§ WHAT NEEDS TO BE DONE
Within the material below, count every line with the string "stopped". Give no more than the number.

Segment Open

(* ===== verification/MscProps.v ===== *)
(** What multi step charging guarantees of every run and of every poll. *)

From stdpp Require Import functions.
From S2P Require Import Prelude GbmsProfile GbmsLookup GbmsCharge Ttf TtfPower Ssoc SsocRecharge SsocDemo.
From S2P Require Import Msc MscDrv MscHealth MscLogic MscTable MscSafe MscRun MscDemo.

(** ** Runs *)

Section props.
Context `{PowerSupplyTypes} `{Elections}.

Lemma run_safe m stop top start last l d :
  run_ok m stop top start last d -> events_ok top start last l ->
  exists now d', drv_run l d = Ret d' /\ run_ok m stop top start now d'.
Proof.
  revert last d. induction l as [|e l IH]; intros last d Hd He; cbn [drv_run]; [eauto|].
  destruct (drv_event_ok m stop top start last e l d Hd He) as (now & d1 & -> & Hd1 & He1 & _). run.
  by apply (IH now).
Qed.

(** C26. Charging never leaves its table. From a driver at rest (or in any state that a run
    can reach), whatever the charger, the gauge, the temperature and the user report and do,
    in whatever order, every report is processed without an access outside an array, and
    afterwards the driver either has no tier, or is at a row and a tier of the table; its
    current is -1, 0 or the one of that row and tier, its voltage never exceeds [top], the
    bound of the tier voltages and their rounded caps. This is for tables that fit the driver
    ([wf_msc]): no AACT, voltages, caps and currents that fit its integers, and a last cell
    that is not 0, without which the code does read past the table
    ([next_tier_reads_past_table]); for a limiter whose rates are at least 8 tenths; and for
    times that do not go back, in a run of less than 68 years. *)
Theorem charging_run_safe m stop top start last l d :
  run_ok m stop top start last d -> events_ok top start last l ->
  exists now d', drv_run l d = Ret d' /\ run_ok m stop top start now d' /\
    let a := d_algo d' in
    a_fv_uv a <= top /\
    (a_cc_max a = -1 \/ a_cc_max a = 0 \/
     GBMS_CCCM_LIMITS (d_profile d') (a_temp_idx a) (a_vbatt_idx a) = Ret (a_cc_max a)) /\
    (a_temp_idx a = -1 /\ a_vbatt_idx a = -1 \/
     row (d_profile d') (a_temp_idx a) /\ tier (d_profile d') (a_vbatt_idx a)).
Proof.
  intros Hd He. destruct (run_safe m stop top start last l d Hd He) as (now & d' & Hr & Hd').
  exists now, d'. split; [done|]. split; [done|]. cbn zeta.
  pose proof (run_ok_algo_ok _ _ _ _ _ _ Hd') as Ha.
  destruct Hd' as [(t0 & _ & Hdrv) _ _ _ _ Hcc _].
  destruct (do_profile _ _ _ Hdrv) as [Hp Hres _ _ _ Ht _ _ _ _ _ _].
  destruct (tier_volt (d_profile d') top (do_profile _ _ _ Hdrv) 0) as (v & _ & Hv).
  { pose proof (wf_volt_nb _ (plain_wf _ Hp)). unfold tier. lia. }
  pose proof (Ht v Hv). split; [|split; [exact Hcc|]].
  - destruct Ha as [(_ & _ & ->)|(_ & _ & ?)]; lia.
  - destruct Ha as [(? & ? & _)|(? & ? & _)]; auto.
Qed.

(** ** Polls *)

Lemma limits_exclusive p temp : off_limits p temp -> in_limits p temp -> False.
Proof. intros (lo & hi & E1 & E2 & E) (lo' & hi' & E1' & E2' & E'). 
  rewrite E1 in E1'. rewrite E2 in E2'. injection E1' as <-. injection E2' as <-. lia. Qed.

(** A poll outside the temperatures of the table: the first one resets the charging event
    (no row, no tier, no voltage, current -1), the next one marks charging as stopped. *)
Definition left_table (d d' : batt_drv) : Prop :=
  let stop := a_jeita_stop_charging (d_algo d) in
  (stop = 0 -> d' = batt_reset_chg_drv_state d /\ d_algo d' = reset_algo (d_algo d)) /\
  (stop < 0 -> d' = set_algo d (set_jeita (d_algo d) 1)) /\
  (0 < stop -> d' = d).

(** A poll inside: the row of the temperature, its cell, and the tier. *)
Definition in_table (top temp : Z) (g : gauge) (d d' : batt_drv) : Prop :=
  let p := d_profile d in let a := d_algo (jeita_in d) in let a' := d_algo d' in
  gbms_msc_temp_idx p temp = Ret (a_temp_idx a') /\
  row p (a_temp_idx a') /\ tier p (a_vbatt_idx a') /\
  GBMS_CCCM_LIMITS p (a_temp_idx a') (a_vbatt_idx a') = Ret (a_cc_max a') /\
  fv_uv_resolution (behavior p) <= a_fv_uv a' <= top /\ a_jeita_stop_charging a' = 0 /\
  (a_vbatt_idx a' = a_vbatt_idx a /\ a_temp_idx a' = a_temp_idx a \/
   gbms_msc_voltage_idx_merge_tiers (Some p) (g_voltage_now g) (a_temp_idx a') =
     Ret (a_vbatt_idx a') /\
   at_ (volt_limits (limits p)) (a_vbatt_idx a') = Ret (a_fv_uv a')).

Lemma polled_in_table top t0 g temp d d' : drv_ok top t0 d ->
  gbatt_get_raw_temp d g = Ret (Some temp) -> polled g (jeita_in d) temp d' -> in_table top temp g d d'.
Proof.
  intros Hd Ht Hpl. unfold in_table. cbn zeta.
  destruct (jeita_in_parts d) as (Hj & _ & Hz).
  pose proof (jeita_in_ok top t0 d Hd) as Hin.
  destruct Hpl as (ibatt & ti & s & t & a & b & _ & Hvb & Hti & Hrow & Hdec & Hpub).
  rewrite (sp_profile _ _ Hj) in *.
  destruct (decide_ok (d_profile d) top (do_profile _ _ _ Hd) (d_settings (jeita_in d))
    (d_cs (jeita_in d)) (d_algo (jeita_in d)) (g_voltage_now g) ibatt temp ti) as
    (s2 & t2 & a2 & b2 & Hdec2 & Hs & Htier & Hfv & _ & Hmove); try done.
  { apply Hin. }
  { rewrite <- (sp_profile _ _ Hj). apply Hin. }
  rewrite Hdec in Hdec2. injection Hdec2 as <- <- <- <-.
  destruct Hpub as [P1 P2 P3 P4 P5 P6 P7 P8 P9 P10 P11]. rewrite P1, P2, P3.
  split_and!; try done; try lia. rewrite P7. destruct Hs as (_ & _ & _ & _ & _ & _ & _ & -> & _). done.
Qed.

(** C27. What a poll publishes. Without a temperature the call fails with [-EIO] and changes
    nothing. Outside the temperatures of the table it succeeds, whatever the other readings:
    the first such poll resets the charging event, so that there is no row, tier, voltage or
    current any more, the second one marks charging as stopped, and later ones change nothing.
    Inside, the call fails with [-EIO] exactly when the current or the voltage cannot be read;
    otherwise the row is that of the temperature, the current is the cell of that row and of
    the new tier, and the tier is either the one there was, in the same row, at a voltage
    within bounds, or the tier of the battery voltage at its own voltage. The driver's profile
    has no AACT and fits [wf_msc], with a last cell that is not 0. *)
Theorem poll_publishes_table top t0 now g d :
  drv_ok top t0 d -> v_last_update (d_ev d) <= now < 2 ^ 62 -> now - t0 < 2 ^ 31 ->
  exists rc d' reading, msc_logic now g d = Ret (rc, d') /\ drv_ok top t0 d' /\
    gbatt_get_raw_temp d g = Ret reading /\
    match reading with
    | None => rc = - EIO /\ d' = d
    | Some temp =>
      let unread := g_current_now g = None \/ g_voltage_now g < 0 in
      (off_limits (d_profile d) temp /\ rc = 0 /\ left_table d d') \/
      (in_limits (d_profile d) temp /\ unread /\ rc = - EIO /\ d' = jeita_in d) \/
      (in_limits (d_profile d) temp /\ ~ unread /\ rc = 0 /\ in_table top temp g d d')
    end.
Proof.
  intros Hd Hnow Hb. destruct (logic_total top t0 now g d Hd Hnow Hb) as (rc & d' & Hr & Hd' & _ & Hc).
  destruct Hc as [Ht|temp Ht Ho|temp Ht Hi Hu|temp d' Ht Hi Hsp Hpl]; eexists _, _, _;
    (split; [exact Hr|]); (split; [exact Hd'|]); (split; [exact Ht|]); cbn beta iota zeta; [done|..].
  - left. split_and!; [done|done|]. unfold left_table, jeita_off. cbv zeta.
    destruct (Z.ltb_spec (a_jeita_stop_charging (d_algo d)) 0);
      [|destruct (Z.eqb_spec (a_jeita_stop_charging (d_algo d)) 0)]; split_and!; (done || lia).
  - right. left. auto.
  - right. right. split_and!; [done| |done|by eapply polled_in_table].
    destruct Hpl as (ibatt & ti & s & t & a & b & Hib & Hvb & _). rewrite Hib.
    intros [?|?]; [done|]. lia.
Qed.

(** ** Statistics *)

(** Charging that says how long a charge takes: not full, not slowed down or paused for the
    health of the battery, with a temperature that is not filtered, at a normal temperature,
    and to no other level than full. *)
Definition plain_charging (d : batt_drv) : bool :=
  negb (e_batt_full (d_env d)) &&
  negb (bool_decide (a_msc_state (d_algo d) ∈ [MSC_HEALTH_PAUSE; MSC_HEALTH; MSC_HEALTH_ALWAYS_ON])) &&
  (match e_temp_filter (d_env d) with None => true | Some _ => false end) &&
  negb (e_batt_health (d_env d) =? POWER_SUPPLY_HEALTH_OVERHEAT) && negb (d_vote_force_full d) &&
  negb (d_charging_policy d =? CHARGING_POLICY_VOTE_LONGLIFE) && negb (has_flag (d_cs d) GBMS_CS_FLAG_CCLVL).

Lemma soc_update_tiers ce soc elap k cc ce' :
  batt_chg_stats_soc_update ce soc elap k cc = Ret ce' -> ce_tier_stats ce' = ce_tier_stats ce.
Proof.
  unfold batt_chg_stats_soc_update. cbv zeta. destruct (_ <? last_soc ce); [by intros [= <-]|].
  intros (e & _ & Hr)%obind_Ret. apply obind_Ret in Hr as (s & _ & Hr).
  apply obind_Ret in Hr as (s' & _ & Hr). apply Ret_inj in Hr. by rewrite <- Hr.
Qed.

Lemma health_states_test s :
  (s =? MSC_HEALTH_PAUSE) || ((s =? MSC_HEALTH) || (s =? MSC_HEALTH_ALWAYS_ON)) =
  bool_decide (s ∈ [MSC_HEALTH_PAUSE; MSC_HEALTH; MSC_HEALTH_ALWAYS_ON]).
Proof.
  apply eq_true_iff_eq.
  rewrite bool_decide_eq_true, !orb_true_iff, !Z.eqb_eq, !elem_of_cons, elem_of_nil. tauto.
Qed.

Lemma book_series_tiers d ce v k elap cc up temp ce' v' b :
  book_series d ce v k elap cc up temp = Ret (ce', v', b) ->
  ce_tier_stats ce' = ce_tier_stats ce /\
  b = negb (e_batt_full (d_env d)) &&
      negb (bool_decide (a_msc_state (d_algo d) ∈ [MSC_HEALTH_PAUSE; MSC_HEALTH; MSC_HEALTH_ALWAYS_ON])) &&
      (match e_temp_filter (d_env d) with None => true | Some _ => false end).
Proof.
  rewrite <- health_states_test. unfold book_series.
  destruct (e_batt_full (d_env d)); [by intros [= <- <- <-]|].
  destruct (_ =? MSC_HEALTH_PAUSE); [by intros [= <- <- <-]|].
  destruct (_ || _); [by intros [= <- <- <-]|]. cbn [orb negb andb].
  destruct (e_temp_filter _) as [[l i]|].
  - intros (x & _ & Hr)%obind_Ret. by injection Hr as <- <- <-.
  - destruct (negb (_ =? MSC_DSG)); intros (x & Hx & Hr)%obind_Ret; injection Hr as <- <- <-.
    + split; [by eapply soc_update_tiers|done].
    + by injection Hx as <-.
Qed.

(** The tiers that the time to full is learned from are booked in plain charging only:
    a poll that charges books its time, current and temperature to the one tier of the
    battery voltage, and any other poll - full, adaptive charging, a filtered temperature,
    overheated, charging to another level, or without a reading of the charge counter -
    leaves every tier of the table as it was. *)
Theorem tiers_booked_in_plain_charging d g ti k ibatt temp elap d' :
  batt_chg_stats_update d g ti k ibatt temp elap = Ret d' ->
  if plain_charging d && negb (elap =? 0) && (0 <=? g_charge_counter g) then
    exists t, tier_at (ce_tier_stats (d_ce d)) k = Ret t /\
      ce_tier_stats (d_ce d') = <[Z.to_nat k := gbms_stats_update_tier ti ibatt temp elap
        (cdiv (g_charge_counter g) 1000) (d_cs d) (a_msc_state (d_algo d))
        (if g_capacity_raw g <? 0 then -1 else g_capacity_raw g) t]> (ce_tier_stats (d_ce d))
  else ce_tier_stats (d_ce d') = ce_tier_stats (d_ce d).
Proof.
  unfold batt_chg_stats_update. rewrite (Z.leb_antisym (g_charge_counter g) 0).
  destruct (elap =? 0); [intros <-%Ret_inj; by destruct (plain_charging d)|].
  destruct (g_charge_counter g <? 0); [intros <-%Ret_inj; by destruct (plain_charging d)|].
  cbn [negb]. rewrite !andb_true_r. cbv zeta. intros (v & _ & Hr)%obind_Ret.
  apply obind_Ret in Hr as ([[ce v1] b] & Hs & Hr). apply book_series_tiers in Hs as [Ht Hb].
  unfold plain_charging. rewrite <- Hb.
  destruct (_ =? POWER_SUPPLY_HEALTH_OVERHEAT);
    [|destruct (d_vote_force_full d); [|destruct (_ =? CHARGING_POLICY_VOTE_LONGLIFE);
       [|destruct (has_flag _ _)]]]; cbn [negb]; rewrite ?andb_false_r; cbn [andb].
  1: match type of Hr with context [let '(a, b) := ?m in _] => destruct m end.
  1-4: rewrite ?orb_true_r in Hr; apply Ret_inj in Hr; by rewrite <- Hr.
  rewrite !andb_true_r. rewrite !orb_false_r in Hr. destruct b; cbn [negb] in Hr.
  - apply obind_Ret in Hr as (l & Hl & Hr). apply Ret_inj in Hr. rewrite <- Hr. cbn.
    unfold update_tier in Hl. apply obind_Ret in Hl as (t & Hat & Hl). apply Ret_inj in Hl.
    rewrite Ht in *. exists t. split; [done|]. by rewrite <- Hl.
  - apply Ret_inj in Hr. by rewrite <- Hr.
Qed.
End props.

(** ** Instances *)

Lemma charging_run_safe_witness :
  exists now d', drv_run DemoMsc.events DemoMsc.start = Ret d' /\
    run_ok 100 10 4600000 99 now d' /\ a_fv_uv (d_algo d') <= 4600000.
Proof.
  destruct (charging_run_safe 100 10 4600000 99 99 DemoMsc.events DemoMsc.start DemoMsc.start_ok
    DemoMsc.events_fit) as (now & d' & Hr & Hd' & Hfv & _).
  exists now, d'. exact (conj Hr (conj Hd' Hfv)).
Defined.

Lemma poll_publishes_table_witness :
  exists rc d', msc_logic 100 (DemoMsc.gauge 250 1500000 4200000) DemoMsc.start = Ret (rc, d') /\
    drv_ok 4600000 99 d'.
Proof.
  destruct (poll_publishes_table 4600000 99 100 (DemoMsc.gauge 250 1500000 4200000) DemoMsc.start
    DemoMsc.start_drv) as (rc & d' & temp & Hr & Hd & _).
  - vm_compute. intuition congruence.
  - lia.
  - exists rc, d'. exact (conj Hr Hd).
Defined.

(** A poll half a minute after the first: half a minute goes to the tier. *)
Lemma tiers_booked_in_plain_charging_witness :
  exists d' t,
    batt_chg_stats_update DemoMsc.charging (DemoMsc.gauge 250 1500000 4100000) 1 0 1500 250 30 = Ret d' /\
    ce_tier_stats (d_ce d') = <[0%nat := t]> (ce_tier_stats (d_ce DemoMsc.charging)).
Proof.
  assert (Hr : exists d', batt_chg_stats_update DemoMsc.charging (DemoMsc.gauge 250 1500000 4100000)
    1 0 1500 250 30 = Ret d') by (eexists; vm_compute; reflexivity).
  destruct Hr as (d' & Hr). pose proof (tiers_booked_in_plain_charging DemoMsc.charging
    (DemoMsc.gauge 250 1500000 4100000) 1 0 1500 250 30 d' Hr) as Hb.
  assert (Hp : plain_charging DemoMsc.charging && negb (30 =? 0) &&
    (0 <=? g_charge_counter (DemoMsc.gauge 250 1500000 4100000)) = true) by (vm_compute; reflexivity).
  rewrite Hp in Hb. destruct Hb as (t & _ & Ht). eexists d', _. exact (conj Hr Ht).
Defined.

Segment Closed

§ THE COMPLETED TASK
2